■ **TASK STATEMENT**
Repeat exactly the lines of the entries below from the one with "- pose proof" through the one with "specialize (Hbound Hpend). split.", both ends included, and nothing else.

[Stored items]
* * *

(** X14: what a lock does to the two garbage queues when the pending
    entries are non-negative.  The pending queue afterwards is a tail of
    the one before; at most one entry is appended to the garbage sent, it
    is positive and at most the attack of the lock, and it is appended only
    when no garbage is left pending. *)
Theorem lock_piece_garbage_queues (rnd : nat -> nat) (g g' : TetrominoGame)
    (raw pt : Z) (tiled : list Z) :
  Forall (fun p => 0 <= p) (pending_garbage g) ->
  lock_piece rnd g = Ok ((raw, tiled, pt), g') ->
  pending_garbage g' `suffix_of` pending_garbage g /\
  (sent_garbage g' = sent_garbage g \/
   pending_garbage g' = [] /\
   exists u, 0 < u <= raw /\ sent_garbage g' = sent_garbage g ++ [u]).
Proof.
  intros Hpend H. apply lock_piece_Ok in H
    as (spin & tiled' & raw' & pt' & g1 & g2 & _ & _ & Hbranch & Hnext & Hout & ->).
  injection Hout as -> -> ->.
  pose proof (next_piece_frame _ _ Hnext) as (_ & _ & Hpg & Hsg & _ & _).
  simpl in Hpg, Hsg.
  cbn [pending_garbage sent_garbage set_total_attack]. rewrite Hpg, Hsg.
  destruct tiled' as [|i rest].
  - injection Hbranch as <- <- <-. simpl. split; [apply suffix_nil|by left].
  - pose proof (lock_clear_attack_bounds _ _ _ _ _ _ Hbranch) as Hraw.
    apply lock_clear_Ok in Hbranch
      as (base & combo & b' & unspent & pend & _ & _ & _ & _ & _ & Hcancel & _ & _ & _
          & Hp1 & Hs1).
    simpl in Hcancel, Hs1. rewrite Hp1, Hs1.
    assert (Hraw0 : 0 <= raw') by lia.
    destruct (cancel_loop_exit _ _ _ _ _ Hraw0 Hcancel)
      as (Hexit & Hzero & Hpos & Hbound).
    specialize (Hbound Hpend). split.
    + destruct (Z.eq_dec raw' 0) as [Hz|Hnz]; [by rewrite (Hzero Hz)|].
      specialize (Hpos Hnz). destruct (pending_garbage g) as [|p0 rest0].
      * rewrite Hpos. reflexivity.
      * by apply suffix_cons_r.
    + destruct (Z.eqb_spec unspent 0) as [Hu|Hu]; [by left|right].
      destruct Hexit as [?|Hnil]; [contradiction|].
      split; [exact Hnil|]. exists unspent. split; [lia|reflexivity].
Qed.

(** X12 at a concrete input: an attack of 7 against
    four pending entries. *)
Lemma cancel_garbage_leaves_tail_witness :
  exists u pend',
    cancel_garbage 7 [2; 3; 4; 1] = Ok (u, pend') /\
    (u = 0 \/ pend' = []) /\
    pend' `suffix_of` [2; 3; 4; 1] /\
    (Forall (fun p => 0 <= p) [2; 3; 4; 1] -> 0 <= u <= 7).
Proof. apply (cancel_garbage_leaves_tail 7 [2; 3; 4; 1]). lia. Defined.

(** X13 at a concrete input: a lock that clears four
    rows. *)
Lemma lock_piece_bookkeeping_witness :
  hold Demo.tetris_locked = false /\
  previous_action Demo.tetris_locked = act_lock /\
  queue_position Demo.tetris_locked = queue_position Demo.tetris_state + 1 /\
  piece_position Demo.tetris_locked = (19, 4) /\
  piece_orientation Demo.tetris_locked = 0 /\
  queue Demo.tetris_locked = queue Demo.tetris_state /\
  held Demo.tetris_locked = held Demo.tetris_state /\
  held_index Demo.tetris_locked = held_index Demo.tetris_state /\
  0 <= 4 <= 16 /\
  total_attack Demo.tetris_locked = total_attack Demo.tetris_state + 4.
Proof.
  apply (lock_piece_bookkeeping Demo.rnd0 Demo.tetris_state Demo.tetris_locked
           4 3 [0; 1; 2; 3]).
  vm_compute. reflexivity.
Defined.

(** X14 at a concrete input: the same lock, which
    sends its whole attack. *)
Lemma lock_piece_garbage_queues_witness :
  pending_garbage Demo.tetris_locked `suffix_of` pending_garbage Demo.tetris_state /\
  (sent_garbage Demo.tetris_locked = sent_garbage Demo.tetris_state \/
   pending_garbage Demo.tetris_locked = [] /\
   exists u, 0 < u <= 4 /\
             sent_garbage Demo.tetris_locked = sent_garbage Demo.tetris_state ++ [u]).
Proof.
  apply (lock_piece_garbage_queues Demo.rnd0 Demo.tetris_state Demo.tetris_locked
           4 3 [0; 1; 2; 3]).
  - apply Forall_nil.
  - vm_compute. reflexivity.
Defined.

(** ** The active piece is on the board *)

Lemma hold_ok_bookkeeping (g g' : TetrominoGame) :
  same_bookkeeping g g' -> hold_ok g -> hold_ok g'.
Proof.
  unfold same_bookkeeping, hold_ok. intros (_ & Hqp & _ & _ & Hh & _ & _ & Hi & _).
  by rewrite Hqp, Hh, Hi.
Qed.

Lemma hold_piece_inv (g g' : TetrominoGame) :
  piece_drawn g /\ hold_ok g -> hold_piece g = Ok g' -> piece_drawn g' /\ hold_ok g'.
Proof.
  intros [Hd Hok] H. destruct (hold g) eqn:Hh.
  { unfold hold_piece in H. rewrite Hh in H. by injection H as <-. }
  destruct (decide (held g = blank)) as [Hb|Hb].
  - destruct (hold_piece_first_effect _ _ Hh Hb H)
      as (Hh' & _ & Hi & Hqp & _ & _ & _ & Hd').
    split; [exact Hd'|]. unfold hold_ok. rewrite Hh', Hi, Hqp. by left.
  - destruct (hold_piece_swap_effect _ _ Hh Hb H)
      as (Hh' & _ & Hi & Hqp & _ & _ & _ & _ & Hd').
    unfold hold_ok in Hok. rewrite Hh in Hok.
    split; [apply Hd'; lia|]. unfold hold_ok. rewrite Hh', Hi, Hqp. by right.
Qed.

* * *

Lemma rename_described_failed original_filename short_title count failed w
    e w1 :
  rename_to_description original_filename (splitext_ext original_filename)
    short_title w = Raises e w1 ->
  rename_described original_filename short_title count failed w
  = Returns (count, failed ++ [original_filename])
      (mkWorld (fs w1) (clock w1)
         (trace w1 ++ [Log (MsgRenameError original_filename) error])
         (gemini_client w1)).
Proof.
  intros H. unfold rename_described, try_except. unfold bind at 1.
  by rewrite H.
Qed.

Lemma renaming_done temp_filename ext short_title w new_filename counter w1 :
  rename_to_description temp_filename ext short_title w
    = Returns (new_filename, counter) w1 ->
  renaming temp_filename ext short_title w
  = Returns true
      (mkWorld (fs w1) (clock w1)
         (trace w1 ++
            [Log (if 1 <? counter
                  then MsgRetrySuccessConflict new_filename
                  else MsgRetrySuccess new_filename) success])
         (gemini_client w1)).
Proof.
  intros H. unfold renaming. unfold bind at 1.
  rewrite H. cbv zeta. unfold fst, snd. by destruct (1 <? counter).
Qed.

* * *

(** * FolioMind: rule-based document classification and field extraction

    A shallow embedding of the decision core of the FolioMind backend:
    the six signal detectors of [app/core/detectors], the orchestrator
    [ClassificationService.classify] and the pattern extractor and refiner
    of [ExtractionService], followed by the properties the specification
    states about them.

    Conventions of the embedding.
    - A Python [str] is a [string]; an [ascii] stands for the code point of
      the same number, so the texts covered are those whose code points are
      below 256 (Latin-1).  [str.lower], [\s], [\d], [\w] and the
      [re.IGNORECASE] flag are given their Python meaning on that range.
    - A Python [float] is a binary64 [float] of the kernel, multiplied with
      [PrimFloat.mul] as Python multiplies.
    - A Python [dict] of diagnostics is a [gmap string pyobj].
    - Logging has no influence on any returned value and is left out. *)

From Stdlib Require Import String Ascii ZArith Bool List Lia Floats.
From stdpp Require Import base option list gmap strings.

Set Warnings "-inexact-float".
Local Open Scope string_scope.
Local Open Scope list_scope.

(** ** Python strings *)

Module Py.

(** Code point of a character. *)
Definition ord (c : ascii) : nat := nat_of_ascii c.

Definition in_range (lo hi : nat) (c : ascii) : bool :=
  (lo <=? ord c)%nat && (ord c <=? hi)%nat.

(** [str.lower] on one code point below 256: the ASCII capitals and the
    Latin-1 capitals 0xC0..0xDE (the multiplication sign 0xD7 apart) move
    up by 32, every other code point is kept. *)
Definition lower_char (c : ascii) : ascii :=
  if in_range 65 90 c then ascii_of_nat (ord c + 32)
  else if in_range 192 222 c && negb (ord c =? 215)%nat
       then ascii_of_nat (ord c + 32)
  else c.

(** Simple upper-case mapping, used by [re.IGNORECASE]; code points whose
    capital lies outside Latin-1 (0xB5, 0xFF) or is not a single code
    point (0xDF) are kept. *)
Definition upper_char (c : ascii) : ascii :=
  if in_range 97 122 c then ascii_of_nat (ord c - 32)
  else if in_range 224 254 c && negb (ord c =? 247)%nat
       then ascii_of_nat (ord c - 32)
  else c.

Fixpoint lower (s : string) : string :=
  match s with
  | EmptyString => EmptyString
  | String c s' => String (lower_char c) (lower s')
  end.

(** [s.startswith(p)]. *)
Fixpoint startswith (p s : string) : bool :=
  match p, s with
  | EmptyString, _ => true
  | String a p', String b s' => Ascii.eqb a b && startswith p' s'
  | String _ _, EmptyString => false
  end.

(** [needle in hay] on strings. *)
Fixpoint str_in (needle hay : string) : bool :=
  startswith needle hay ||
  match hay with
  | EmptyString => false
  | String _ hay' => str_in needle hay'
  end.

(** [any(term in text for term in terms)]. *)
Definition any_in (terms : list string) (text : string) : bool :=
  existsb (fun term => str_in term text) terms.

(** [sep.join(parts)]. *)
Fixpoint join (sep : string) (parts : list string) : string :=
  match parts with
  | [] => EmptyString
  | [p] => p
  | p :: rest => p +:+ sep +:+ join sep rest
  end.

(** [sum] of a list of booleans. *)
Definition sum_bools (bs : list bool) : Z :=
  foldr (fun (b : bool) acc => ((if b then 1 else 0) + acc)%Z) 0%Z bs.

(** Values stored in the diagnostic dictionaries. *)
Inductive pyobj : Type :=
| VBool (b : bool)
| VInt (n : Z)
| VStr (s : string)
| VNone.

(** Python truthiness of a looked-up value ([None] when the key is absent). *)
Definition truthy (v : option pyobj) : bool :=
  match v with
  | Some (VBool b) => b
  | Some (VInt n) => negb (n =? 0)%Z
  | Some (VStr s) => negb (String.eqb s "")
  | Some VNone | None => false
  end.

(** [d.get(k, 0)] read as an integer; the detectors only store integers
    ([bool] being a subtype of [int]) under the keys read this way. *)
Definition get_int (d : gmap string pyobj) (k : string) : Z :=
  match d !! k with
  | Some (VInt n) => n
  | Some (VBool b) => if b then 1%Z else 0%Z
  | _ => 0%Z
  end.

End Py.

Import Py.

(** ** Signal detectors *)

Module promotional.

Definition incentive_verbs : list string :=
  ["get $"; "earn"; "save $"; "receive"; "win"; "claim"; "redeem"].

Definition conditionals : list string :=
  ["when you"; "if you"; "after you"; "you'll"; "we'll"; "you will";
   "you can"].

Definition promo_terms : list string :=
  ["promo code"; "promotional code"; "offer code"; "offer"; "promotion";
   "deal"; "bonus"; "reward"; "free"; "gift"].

* * *

■ **EXERCISE SOLUTION**
  - pose proof (lock_clear_attack_bounds _ _ _ _ _ _ Hbranch) as Hraw.
    apply lock_clear_Ok in Hbranch
      as (base & combo & b' & unspent & pend & _ & _ & _ & _ & _ & Hcancel & _ & _ & _
          & Hp1 & Hs1).
    simpl in Hcancel, Hs1. rewrite Hp1, Hs1.
    assert (Hraw0 : 0 <= raw') by lia.
    destruct (cancel_loop_exit _ _ _ _ _ Hraw0 Hcancel)
      as (Hexit & Hzero & Hpos & Hbound).
    specialize (Hbound Hpend). split.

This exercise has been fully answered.